Definition crc_table1 : list Z := [
  0x00000000; 0x191b3141; 0x32366282; 0x2b2d53c3; 0x646cc504; 0x7d77f445; 0x565aa786; 0x4f4196c7;
  0xc8d98a08; 0xd1c2bb49; 0xfaefe88a; 0xe3f4d9cb; 0xacb54f0c; 0xb5ae7e4d; 0x9e832d8e; 0x87981ccf;
  0x4ac21251; 0x53d92310; 0x78f470d3; 0x61ef4192; 0x2eaed755; 0x37b5e614; 0x1c98b5d7; 0x05838496;
  0x821b9859; 0x9b00a918; 0xb02dfadb; 0xa936cb9a; 0xe6775d5d; 0xff6c6c1c; 0xd4413fdf; 0xcd5a0e9e;
  0x958424a2; 0x8c9f15e3; 0xa7b24620; 0xbea97761; 0xf1e8e1a6; 0xe8f3d0e7; 0xc3de8324; 0xdac5b265;
  0x5d5daeaa; 0x44469feb; 0x6f6bcc28; 0x7670fd69; 0x39316bae; 0x202a5aef; 0x0b07092c; 0x121c386d;
  0xdf4636f3; 0xc65d07b2; 0xed705471; 0xf46b6530; 0xbb2af3f7; 0xa231c2b6; 0x891c9175; 0x9007a034;
  0x179fbcfb; 0x0e848dba; 0x25a9de79; 0x3cb2ef38; 0x73f379ff; 0x6ae848be; 0x41c51b7d; 0x58de2a3c;
  0xf0794f05; 0xe9627e44; 0xc24f2d87; 0xdb541cc6; 0x94158a01; 0x8d0ebb40; 0xa623e883; 0xbf38d9c2;
  0x38a0c50d; 0x21bbf44c; 0x0a96a78f; 0x138d96ce; 0x5ccc0009; 0x45d73148; 0x6efa628b; 0x77e153ca;
  0xbabb5d54; 0xa3a06c15; 0x888d3fd6; 0x91960e97; 0xded79850; 0xc7cca911; 0xece1fad2; 0xf5facb93;
  0x7262d75c; 0x6b79e61d; 0x4054b5de; 0x594f849f; 0x160e1258; 0x0f152319; 0x243870da; 0x3d23419b;
  0x65fd6ba7; 0x7ce65ae6; 0x57cb0925; 0x4ed03864; 0x0191aea3; 0x188a9fe2; 0x33a7cc21; 0x2abcfd60;
  0xad24e1af; 0xb43fd0ee; 0x9f12832d; 0x8609b26c; 0xc94824ab; 0xd05315ea; 0xfb7e4629; 0xe2657768;
  0x2f3f79f6; 0x362448b7; 0x1d091b74; 0x04122a35; 0x4b53bcf2; 0x52488db3; 0x7965de70; 0x607eef31;
  0xe7e6f3fe; 0xfefdc2bf; 0xd5d0917c; 0xcccba03d; 0x838a36fa; 0x9a9107bb; 0xb1bc5478; 0xa8a76539;
  0x3b83984b; 0x2298a90a; 0x09b5fac9; 0x10aecb88; 0x5fef5d4f; 0x46f46c0e; 0x6dd93fcd; 0x74c20e8c;
  0xf35a1243; 0xea412302; 0xc16c70c1; 0xd8774180; 0x9736d747; 0x8e2de606; 0xa500b5c5; 0xbc1b8484;
  0x71418a1a; 0x685abb5b; 0x4377e898; 0x5a6cd9d9; 0x152d4f1e; 0x0c367e5f; 0x271b2d9c; 0x3e001cdd;
  0xb9980012; 0xa0833153; 0x8bae6290; 0x92b553d1; 0xddf4c516; 0xc4eff457; 0xefc2a794; 0xf6d996d5;
  0xae07bce9; 0xb71c8da8; 0x9c31de6b; 0x852aef2a; 0xca6b79ed; 0xd37048ac; 0xf85d1b6f; 0xe1462a2e;
  0x66de36e1; 0x7fc507a0; 0x54e85463; 0x4df36522; 0x02b2f3e5; 0x1ba9c2a4; 0x30849167; 0x299fa026;
  0xe4c5aeb8; 0xfdde9ff9; 0xd6f3cc3a; 0xcfe8fd7b; 0x80a96bbc; 0x99b25afd; 0xb29f093e; 0xab84387f;
  0x2c1c24b0; 0x350715f1; 0x1e2a4632; 0x07317773; 0x4870e1b4; 0x516bd0f5; 0x7a468336; 0x635db277;
  0xcbfad74e; 0xd2e1e60f; 0xf9ccb5cc; 0xe0d7848d; 0xaf96124a; 0xb68d230b; 0x9da070c8; 0x84bb4189;
  0x03235d46; 0x1a386c07; 0x31153fc4; 0x280e0e85; 0x674f9842; 0x7e54a903; 0x5579fac0; 0x4c62cb81;
  0x8138c51f; 0x9823f45e; 0xb30ea79d; 0xaa1596dc; 0xe554001b; 0xfc4f315a; 0xd7626299; 0xce7953d8;
  0x49e14f17; 0x50fa7e56; 0x7bd72d95; 0x62cc1cd4; 0x2d8d8a13; 0x3496bb52; 0x1fbbe891; 0x06a0d9d0;
  0x5e7ef3ec; 0x4765c2ad; 0x6c48916e; 0x7553a02f; 0x3a1236e8; 0x230907a9; 0x0824546a; 0x113f652b;
  0x96a779e4; 0x8fbc48a5; 0xa4911b66; 0xbd8a2a27; 0xf2cbbce0; 0xebd08da1; 0xc0fdde62; 0xd9e6ef23;
  0x14bce1bd; 0x0da7d0fc; 0x268a833f; 0x3f91b27e; 0x70d024b9; 0x69cb15f8; 0x42e6463b; 0x5bfd777a;
  0xdc656bb5; 0xc57e5af4; 0xee530937; 0xf7483876; 0xb809aeb1; 0xa1129ff0; 0x8a3fcc33; 0x9324fd72
].
Example crc_digits : crc digits = 0xcbf43926.
Proof. reflexivity. Qed.

Lemma crc32_bits_witness :
  crc32 true false (crc [48]) 4097 9 (write_bytes ∅ 4097 digits) = Ret (crc ([48] ++ digits)) (write_bytes ∅ 4097 digits).
Proof.
  refine (proj1 (crc32_bits true false (write_bytes ∅ 4097 digits) 4097 [48] digits _ _ _ _)); [|apply bytes_atb_spec; vm_compute; reflexivity|done|by vm_compute].
  by_decide.
Defined.

Lemma crc32_combine_joins_witness :
  crc32_combine 3 (replicate 32 7) (replicate 32 9) (crc [48; 48]) (crc digits) 9 tt = Ret (crc ([48; 48] ++ digits)) tt.
Proof.
  apply (crc32_combine_joins 3 (replicate 32 7) (replicate 32 9) [48; 48] digits tt); [done|done|by_decide|by_decide|by vm_compute].
Defined.
(* ===== verification/InftreesLoop.v ===== *)
(** * Decoding tables: the loop over the code words

    The invariant of the loop of [inflate_table]: when code word [k] is next, every word
    whose position is before that of [k] is found in the tables, either in the root
    table or, by a link from there, in a sub-table below the space in use; the sub-table
    being filled has room for all code words of its block. *)

From Stdlib Require Import List.
From stdpp Require Import base tactics numbers list gmap.
From S2P Require Import Prelude Inftrees InftreesSpec.

Open Scope Z_scope.

(** ** Slots *)

(** In a table of [c] bits that skips the first [d] bits of a word, the slots of the
    words that start with the code word [huff] are [2^(l-d)] apart. *)
Lemma slots d c l huff x : 0 ≤ d ≤ l → l ≤ d + c → 0 ≤ huff < 2 ^ l → x mod 2 ^ d = huff mod 2 ^ d →
  x mod 2 ^ l = huff ↔ ∃ m, 0 ≤ m < 2 ^ (d + c - l) ∧ x mod 2 ^ (d + c) / 2 ^ d = huff / 2 ^ d + 2 ^ (l - d) * m.
Proof.
  intros Hd Hl Hh Hx. set (D := 2 ^ d) in *. set (E := 2 ^ (l - d)). set (M := 2 ^ (d + c - l)).
  assert (0 < D ∧ 0 < E ∧ 0 < M) as (HD & HE & HM) by (split_and!; apply Z.pow_pos_nonneg; lia).
  assert (2 ^ l = D * E) as El by (unfold D, E; rewrite <-Z.pow_add_r by lia; f_equal; lia).
  assert (2 ^ (d + c) = D * E * M) as Edc by (rewrite <-El; unfold M; rewrite <-Z.pow_add_r by lia; f_equal; lia).
  rewrite El, Edc in *. pose proof (Z.mod_pos_bound x (D * E * M) ltac:(nia)) as Hr.
  assert (x mod (D * E) = x mod (D * E * M) mod (D * E)) as E1.
  { rewrite (Z.mod_eq x (D * E * M)) by nia. rewrite <-(Z_mod_plus_full x (- (M * (x / (D * E * M))))). f_equal. ring. }
  assert (x mod D = x mod (D * E * M) mod D) as E2.
  { rewrite (Z.mod_eq x (D * E * M)) by nia. rewrite <-(Z_mod_plus_full x (- (E * M * (x / (D * E * M))))). f_equal. ring. }
  rewrite E1. rewrite E2 in Hx. set (r := x mod (D * E * M)) in *. clearbody r.
  pose proof (Z.div_mod r D ltac:(lia)) as Er. pose proof (Z.div_mod huff D ltac:(lia)) as Eh.
  pose proof (Z.mod_pos_bound r D HD). pose proof (Z.mod_pos_bound huff D HD). split.
  - intros H'. exists (r / (D * E)). split.
    + split; [apply Z.div_pos; nia|]. apply Z.div_lt_upper_bound; nia.
    + pose proof (Z.div_mod r (D * E) ltac:(nia)) as Er'. rewrite H' in Er'.
      symmetry. apply (Z.div_unique_pos _ _ _ (r mod D)); [lia|]. nia.
  - intros (m & Hm & Em). symmetry. apply (Z.mod_unique_pos _ _ m); [lia|]. nia.
Qed.

Lemma slot_bound d c x : 0 ≤ d → 0 ≤ c → 0 ≤ x mod 2 ^ (d + c) / 2 ^ d < 2 ^ c.
Proof.
  intros Hd Hc. pose proof (Z.pow_pos_nonneg 2 d ltac:(lia) Hd). pose proof (Z.mod_pos_bound x (2 ^ (d + c)) ltac:(apply Z.pow_pos_nonneg; lia)) as H'.
  split; [apply Z.div_pos; lia|]. apply Z.div_lt_upper_bound; [lia|]. rewrite <-Z.pow_add_r by lia. lia.
Qed.

(** The entries of a code word, in a table at [next]. *)
Lemma run_word_entries size next d c l huff this (t : gmap Z code) :
  0 ≤ next → 0 ≤ d ≤ l → l ≤ d + c → c < 32 → 0 ≤ huff < 2 ^ l → next + 2 ^ c ≤ size →
  ∃ t', replicate_entry size (next + Z.shiftr huff d) (u32 (Z.shiftl 1 (l - d))) (u32 (Z.shiftl 1 c)) this t = Ret tt t' ∧
  (∀ x, x mod 2 ^ d = huff mod 2 ^ d →
    t' !! (next + x mod 2 ^ (d + c) / 2 ^ d) = if decide (x mod 2 ^ l = huff) then Some this else t !! (next + x mod 2 ^ (d + c) / 2 ^ d)) ∧
  (∀ i, i < next ∨ next + 2 ^ c ≤ i → t' !! i = t !! i).
Proof.
  intros Hn Hd Hl Hc Hh Hs. rewrite !Z.shiftl_1_l, Z.shiftr_div_pow2 by lia.
  assert (∀ e, 0 ≤ e ≤ c → 0 < 2 ^ e < 2 ^ 32) as Hp.
  { intros e He. split; [apply Z.pow_pos_nonneg; lia|]. apply Z.pow_lt_mono_r; lia. }
  rewrite !wrap_small by (pose proof (Hp (l - d)); pose proof (Hp c); lia).
  assert (2 ^ c = 2 ^ (l - d) * Z.of_nat (Z.to_nat (2 ^ (d + c - l)))) as Ec.
  { rewrite Z2Nat.id by (pose proof (Z.pow_nonneg 2 (d + c - l)); lia). rewrite <-Z.pow_add_r by lia. f_equal. lia. }
  pose proof (Z.pow_pos_nonneg 2 (d + c - l) ltac:(lia) ltac:(lia)) as HM. pose proof (Hp (l - d) ltac:(lia)) as HE. pose proof (Hp c ltac:(lia)) as HC.
  assert (0 ≤ huff / 2 ^ d < 2 ^ (l - d)) as Hq.
  { pose proof (Z.pow_pos_nonneg 2 d ltac:(lia) ltac:(lia)). split; [apply Z.div_pos; lia|]. apply Z.div_lt_upper_bound; [lia|].
    rewrite <-Z.pow_add_r by lia. replace (d + (l - d)) with l by lia. lia. }
  rewrite Ec. destruct (run_replicate_entry size (next + huff / 2 ^ d) (2 ^ (l - d)) (Z.to_nat (2 ^ (d + c - l))) this t)
    as (t' & Hrun & H1 & H2); [lia|lia|lia|lia|lia|]. rewrite Z2Nat.id in * by lia. exists t'. split; [done|]. split.
  - intros x Hx. pose proof (slots d c l huff x Hd Hl Hh Hx) as Hsl. destruct (decide (x mod 2 ^ l = huff)) as [E|E].
    + apply Hsl in E as (m & Hm & ->). rewrite Z.add_assoc. by apply H1.
    + apply H2. intros m Hm Em. apply E, Hsl. exists m. split; [done|]. lia.
  - intros i Hi. apply H2. intros m Hm ->. nia.
Qed.

(** ** The loop *)

Section loop.
Context (type : codetype) (size : Z) (lens work : list Z).
(** The lengths of the code words in order, and what their entries say. *)
Context (ls : list Z) (ops vals : nat → Z).
Context (root max : Z).

Hypothesis Hok : Forall length_ok ls.
Hypothesis Hsorted : ∀ i j a b, (i ≤ j)%nat → ls !! i = Some a → ls !! j = Some b → a ≤ b.
Hypothesis Hfit : weight ls ≤ 2 ^ 15.
Hypothesis HN : Z.of_nat (length ls) < 2 ^ 16.
Hypothesis Hwork : ∀ k l, ls !! k = Some l → ∃ w, work !! k = Some w ∧ 0 ≤ w ∧ lens !! Z.to_nat w = Some l ∧
  ∀ b (t : gmap Z code), make_entry type work w b t = Ret (Code (ops k) (u8 b) (vals k)) t.
Hypothesis Hmax : ∀ k, S k = length ls → ls !! k = Some max.
Hypothesis Hroot : 1 ≤ root ≤ max.
Hypothesis Hsize : (if is_LENS type then ENOUGH - MAXD else 2 ^ 16) ≤ size.

Abbreviation pos := (pos ls).
Abbreviation block := (block root).

(** The code is complete, or has no code words longer than the root table's; and the
    space of the sub-table of a block: none without longer code words, or the bits of
    the longest. *)
Context (sub : Z → Z).
Hypothesis Hfull : weight ls = 2 ^ 15 ∨ max ≤ root.
Hypothesis Hsub0 : ∀ b, 0 ≤ sub b.
Hypothesis Hsub_none : ∀ b, (∀ k l, ls !! k = Some l → root < l → block (pos k) ≠ b) → sub b = 0.
Hypothesis Hsub_some : ∀ k m, ls !! k = Some m → root < m →
  (∀ j l, ls !! j = Some l → root < l → block (pos j) = block (pos k) → l ≤ m) → sub (block (pos k)) = 2 ^ (m - root).

(** The space taken with the sub-tables of the first [b] blocks, and that of all. *)
Definition space_of (b : Z) : Z := 2 ^ root + sum_below sub (Z.to_nat b).
Definition space : Z := space_of (2 ^ root).

Definition space_small (used : Z) : Prop := is_LENS type && (ENOUGH - MAXD <=? used) = false.

Lemma max_ok k l : ls !! k = Some l → l ≤ max ∧ max ≤ 15.
Proof.
  intros Hk. pose proof (lookup_lt_Some _ _ _ Hk) as Hlt. destruct (length ls) as [|n] eqn:En; [lia|].
  pose proof (Hmax n eq_refl) as Hn. split; [apply (Hsorted k n); [lia|done..]|]. apply (lens_ok ls Hok n max Hn).
Qed.

(** The word [x] finds code word [k] in the tables, whose sub-tables end before [U]. *)
Definition found (t : gmap Z code) (U x : Z) (k : nat) (l : Z) : Prop :=
  (l ≤ root ∧ t !! (x mod 2 ^ root) = Some (Code (ops k) l (vals k))) ∨
  (root < l ∧ ∃ c n, 1 ≤ c ∧ l ≤ root + c ≤ 15 ∧ 2 ^ root ≤ n ∧ n + 2 ^ c ≤ U ∧
    t !! (x mod 2 ^ root) = Some (Code c root n) ∧
    t !! (n + x mod 2 ^ (root + c) / 2 ^ root) = Some (Code (ops k) (l - root) (vals k))).

(** Every word before the position of code word [k] is found. *)
Definition decoded (t : gmap Z code) (k : nat) (U : Z → Z) : Prop :=
  ∀ x, rev15 x < pos k →
  ∃ j l, ls !! j = Some l ∧ pos j ≤ rev15 x < pos j + 2 ^ (15 - l) ∧ found t (U x) x j l.

(** The end of the sub-tables a word may use. *)
Definition limit (low used next x : Z) : Z := if x mod 2 ^ root =? low then used else next.

(** Where the next entries go: still the root table, or a sub-table. *)
Definition in_root (l next curr drop low used : Z) : Prop :=
  drop = 0 ∧ next = 0 ∧ curr = root ∧ low = 2 ^ 32 - 1 ∧ used = 2 ^ root ∧ l ≤ root.

Definition in_sub (t : gmap Z code) (k : nat) (l next curr drop low used : Z) : Prop :=
  drop = root ∧ root < l ∧ low = rev15 (pos k) mod 2 ^ root ∧ 2 ^ root ≤ next ∧ used = next + 2 ^ curr ∧
  1 ≤ curr ∧ root + curr ≤ max ∧ t !! low = Some (Code curr root next) ∧
  ∀ j l', (k ≤ j)%nat → ls !! j = Some l' → block (pos j) = block (pos k) → l' ≤ root + curr.

(** Entries outside of the space in use are not touched. *)
Definition framed (t0 t : gmap Z code) (used : Z) : Prop := ∀ i, i < 0 ∨ used ≤ i → t !! i = t0 !! i.

Definition space_ok (k : nat) (used : Z) : Prop :=
  2 ^ root ≤ used ≤ size ∧ used ≤ 2 ^ root + (block (pos k) + 1) * 2 ^ (15 - root).

Record inv (t0 t : gmap Z code) (k : nat) (count : list Z) (l next curr drop low used : Z) : Prop := {
  inv_len : ls !! k = Some l;
  inv_counts : counts (list.drop k ls) count;
  inv_space : space_ok k used;
  inv_frame : framed t0 t used;
  inv_decoded : decoded t k (limit low used next);
  inv_where : in_root l next curr drop low used ∨ in_sub t k l next curr drop low used;
  inv_used : used = space_of (block (pos k) + 1) ∧ space_small used;
}.

Lemma root_15 k l : ls !! k = Some l → 1 ≤ root ≤ 15.
Proof. intros Hk. pose proof (max_ok k l Hk). lia. Qed.

Lemma pow_root_16 : root ≤ 15 → 0 < 2 ^ root ≤ 2 ^ 15.
Proof. intros H. split; [apply Z.pow_pos_nonneg; lia|]. apply Z.pow_le_mono_r; lia. Qed.

(** The reversed code word has no more bits than its length. *)
Lemma huff_range k l : ls !! k = Some l → 0 ≤ rev15 (pos k) < 2 ^ l.
Proof.
  intros Hk. pose proof (lens_ok ls Hok k l Hk) as Hl. unfold length_ok in Hl. pose proof (pos_bound ls Hok Hfit k l Hk) as Hp.
  assert (rev15 (pos k) mod 2 ^ l = rev15 (pos k)) as E.
  { apply starts_interval; [lia|done|by apply pos_aligned_at|]. rewrite rev15_rev15 by done. pose proof (pow_pos_15 l ltac:(unfold length_ok; lia)). lia. }
  rewrite <-E. apply Z.mod_pos_bound. apply Z.pow_pos_nonneg; lia.
Qed.

Lemma starts_word k l x : ls !! k = Some l → x mod 2 ^ l = rev15 (pos k) ↔ pos k ≤ rev15 x < pos k + 2 ^ (15 - l).
Proof.
  intros Hk. pose proof (lens_ok ls Hok k l Hk) as Hl. unfold length_ok in Hl.
  apply starts_interval; [lia|by eapply pos_bound|by apply pos_aligned_at].
Qed.
(** *** The entries of one code word *)

(** The bits the current table skips and those it is indexed by. *)
Lemma inv_bounds t0 t k count l next curr drop low used :
  inv t0 t k count l next curr drop low used →
  0 ≤ next ∧ 0 ≤ drop ≤ l ∧ l ≤ drop + curr ∧ drop + curr ≤ 15 ∧ next + 2 ^ curr = used ∧ used ≤ size.
Proof.
  intros [Hk _ [Hsp _] _ _ Hw _]. pose proof (root_15 k l Hk) as Hr. pose proof (lens_ok ls Hok k l Hk) as Hl. pose proof (max_ok k l Hk).
  pose proof (pow_root_16 ltac:(lia)). unfold length_ok in Hl.
  destruct Hw as [(-> & -> & -> & _ & -> & Hlr)|(-> & Hlr & _ & Hn & -> & Hc & Hcm & _ & Hfits)].
  - split_and!; lia.
  - pose proof (Hfits k l ltac:(lia) Hk eq_refl). split_and!; lia.
Qed.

---+---

=== WHAT TO PRODUCE ===
Copy all the lines above that hold the string "weight".

=== ANSWER TO THIS EXERCISE ===
Hypothesis Hfit : weight ls ≤ 2 ^ 15.
Hypothesis Hfull : weight ls = 2 ^ 15 ∨ max ≤ root.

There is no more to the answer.